═══ Supplied data
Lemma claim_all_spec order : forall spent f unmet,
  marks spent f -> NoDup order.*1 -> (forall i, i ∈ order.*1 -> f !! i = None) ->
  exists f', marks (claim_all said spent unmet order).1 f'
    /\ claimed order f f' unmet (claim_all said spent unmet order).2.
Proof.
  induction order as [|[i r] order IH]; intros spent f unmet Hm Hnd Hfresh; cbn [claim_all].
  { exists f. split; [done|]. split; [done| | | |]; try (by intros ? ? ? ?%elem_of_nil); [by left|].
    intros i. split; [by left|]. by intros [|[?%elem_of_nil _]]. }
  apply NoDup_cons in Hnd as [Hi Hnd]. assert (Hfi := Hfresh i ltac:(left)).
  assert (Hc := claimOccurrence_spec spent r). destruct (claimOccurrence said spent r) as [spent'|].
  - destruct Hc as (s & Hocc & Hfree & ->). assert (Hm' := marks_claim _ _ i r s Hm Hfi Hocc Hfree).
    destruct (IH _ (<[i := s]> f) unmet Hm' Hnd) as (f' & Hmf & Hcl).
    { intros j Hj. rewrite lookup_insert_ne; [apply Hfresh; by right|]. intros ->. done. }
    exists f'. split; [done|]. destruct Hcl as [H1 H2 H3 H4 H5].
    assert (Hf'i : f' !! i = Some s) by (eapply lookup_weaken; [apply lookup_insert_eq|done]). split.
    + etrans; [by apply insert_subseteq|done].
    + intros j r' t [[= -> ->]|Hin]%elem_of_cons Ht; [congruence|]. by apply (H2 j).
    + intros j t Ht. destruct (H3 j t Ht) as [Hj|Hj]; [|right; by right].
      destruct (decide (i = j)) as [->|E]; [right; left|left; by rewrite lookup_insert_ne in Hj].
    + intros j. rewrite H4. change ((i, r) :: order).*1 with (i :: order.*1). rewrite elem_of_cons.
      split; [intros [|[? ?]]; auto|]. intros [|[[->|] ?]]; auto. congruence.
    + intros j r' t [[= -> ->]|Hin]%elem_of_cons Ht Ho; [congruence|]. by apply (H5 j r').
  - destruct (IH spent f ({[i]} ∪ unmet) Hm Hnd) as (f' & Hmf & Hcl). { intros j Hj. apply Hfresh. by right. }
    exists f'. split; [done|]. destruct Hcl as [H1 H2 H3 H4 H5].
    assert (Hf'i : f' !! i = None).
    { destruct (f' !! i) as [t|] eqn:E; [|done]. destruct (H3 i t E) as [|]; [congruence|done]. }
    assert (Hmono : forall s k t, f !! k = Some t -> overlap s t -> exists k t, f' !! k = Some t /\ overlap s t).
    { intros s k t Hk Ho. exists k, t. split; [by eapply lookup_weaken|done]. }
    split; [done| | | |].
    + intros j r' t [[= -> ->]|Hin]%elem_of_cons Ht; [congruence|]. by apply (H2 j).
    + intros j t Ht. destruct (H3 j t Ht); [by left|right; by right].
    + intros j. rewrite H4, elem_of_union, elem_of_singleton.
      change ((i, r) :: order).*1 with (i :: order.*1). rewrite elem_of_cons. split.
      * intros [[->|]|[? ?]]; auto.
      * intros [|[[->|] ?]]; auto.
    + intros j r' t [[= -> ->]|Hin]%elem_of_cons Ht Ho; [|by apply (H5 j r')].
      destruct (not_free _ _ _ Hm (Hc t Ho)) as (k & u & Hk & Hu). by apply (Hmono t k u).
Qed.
══════
═══ Supplied data
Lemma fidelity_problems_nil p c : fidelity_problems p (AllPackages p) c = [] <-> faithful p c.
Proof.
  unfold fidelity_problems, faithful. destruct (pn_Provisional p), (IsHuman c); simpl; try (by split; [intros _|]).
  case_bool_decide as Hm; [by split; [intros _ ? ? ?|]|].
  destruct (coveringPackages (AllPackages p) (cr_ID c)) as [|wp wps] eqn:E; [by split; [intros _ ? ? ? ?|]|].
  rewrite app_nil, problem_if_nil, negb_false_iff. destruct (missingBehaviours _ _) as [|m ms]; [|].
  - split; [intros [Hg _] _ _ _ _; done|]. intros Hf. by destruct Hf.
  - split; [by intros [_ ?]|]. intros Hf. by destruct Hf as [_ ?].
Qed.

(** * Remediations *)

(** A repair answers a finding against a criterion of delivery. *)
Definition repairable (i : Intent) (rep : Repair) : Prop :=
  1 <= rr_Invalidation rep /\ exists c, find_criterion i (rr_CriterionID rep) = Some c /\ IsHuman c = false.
══════
═══ Supplied data
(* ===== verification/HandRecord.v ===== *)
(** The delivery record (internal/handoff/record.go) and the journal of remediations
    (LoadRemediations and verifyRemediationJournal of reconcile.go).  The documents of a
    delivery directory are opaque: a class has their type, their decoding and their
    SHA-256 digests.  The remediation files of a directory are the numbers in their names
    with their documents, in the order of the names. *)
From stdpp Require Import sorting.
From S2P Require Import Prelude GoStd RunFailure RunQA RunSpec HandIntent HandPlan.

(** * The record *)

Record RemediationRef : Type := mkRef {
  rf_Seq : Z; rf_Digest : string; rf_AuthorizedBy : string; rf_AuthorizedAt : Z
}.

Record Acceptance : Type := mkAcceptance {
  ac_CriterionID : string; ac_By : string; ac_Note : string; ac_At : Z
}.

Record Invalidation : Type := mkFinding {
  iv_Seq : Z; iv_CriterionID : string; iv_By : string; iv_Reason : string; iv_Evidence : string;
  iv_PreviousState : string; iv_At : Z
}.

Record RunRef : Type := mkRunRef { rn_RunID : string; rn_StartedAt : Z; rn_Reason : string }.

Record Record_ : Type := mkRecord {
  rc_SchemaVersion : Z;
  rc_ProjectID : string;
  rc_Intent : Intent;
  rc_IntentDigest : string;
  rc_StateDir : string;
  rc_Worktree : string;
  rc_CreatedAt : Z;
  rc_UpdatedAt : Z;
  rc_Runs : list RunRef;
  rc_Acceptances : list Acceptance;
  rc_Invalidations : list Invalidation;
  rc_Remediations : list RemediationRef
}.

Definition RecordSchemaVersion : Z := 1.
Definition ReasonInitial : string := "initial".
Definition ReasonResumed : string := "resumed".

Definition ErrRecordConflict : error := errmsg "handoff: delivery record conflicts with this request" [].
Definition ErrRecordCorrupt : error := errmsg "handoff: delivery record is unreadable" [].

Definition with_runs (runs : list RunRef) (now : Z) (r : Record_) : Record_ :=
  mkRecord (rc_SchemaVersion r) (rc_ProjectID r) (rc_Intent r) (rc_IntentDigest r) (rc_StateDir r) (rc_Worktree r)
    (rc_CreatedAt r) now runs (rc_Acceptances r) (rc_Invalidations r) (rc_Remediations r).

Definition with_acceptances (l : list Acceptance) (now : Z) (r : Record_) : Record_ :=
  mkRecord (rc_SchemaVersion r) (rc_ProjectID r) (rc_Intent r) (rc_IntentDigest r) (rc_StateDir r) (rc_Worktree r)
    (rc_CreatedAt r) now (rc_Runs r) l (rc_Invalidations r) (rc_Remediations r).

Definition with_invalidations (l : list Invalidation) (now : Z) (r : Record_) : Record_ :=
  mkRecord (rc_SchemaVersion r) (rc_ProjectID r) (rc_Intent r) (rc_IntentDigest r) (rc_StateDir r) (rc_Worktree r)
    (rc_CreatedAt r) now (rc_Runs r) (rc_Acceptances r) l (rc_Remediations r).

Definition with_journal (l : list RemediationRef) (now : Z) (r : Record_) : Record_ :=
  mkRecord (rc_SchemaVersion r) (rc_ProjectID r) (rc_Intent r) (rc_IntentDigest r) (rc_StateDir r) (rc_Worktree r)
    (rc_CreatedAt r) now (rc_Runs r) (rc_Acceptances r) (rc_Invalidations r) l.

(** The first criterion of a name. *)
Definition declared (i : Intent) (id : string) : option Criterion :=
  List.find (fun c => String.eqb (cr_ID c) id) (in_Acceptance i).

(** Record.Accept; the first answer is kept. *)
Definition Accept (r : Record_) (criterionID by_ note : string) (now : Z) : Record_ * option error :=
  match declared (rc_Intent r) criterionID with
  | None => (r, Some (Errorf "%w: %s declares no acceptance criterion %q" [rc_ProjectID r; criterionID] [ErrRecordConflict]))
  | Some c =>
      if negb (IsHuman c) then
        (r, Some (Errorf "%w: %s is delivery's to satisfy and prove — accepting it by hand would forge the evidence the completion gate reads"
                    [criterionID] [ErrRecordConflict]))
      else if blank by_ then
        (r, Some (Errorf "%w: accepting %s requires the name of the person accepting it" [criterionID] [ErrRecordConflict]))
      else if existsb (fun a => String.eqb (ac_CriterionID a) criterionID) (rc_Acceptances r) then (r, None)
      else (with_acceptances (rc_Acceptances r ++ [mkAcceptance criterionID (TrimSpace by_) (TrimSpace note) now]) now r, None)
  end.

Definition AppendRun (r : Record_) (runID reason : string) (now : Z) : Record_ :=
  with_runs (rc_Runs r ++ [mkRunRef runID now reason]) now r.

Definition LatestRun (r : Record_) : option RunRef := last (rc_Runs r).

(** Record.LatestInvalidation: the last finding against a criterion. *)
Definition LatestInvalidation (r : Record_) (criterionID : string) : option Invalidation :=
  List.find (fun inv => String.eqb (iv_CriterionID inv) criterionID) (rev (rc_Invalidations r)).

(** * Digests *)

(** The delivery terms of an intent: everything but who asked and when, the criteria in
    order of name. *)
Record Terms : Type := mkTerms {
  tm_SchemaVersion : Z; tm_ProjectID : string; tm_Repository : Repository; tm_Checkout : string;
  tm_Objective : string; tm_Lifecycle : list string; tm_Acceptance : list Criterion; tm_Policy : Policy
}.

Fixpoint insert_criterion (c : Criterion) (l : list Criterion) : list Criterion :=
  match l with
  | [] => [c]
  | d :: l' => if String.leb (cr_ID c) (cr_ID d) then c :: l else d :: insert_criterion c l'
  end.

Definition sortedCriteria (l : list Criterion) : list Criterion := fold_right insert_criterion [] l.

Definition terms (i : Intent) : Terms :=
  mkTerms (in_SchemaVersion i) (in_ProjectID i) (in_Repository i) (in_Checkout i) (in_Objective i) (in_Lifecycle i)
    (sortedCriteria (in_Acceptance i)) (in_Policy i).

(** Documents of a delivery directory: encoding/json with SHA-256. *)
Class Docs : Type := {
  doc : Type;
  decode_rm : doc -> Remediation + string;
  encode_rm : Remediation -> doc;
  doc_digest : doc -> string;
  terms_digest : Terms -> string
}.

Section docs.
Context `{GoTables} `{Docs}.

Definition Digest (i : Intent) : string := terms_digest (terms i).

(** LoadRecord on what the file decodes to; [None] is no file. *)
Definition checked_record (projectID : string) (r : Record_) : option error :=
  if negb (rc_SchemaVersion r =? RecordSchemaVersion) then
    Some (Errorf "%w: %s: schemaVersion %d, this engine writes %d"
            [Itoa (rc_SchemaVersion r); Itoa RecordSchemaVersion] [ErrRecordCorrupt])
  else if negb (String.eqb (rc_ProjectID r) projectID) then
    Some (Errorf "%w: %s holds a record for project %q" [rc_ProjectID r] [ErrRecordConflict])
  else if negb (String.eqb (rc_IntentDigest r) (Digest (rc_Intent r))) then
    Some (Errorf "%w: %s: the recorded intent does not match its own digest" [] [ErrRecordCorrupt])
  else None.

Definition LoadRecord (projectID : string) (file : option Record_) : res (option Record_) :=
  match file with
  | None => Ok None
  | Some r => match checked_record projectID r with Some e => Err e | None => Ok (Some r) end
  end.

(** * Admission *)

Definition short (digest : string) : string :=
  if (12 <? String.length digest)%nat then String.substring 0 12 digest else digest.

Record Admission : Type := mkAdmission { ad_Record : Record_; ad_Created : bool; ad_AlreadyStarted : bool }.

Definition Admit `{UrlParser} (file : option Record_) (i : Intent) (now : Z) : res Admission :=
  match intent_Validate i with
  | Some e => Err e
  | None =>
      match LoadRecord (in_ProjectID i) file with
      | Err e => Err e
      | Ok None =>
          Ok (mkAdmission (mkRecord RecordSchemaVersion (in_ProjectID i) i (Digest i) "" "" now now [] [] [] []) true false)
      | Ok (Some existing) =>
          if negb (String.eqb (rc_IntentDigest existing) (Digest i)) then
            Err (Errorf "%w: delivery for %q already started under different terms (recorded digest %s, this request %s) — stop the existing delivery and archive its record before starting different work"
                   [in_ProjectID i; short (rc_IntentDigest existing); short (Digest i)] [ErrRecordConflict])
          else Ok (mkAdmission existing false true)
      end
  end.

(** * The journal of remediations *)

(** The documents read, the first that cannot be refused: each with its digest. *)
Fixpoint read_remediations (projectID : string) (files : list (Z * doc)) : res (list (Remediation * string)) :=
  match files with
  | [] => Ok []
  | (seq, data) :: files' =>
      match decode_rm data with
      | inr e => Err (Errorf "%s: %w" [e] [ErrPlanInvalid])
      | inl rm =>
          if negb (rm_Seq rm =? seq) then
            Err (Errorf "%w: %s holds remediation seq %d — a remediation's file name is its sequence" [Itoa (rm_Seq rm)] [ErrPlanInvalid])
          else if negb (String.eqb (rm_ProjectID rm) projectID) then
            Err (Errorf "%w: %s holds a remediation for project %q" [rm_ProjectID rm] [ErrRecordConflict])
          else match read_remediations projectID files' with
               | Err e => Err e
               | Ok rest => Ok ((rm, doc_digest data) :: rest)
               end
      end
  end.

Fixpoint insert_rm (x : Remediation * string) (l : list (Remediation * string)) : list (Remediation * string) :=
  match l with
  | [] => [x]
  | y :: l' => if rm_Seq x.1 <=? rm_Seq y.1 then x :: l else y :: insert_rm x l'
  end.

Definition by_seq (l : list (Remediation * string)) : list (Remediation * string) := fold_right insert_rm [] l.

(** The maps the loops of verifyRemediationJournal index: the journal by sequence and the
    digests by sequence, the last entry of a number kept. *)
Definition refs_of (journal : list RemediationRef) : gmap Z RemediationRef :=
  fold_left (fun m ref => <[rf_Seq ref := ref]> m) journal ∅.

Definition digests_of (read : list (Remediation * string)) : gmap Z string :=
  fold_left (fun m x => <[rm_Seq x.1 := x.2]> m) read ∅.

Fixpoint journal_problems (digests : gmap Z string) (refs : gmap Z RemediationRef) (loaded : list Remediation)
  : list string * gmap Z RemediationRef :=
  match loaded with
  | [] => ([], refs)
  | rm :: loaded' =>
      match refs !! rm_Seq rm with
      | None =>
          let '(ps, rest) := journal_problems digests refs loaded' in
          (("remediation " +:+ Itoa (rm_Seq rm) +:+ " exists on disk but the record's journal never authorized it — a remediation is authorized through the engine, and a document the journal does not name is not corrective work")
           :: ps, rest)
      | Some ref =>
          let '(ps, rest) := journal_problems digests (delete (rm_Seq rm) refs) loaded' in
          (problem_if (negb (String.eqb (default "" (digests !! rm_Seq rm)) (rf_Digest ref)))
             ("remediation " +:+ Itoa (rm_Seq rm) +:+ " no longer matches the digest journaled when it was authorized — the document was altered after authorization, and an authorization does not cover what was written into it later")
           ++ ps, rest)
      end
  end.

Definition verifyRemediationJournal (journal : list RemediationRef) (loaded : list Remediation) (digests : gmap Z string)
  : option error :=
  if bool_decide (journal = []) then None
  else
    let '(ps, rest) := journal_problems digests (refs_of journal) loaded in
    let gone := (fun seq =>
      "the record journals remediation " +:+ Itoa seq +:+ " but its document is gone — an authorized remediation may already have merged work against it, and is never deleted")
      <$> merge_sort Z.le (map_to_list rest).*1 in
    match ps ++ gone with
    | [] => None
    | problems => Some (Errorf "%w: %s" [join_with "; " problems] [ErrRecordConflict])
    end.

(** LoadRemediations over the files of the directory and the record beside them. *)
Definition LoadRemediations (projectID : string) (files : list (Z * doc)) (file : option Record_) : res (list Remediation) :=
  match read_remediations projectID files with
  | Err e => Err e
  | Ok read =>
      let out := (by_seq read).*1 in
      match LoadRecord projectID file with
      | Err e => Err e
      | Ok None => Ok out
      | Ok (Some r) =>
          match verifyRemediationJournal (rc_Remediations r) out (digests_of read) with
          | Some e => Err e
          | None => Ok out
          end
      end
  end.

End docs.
══════
Out of the data above, transcribe exactly and only the lines starting with the line that has "Lemma claim_all_spec order" and going on through the line that has "assert (Hc := claimOccurrence_spec", both included.

Lemma claim_all_spec order : forall spent f unmet,
  marks spent f -> NoDup order.*1 -> (forall i, i ∈ order.*1 -> f !! i = None) ->
  exists f', marks (claim_all said spent unmet order).1 f'
    /\ claimed order f f' unmet (claim_all said spent unmet order).2.
Proof.
  induction order as [|[i r] order IH]; intros spent f unmet Hm Hnd Hfresh; cbn [claim_all].
  { exists f. split; [done|]. split; [done| | | |]; try (by intros ? ? ? ?%elem_of_nil); [by left|].
    intros i. split; [by left|]. by intros [|[?%elem_of_nil _]]. }
  apply NoDup_cons in Hnd as [Hi Hnd]. assert (Hfi := Hfresh i ltac:(left)).
  assert (Hc := claimOccurrence_spec spent r). destruct (claimOccurrence said spent r) as [spent'|].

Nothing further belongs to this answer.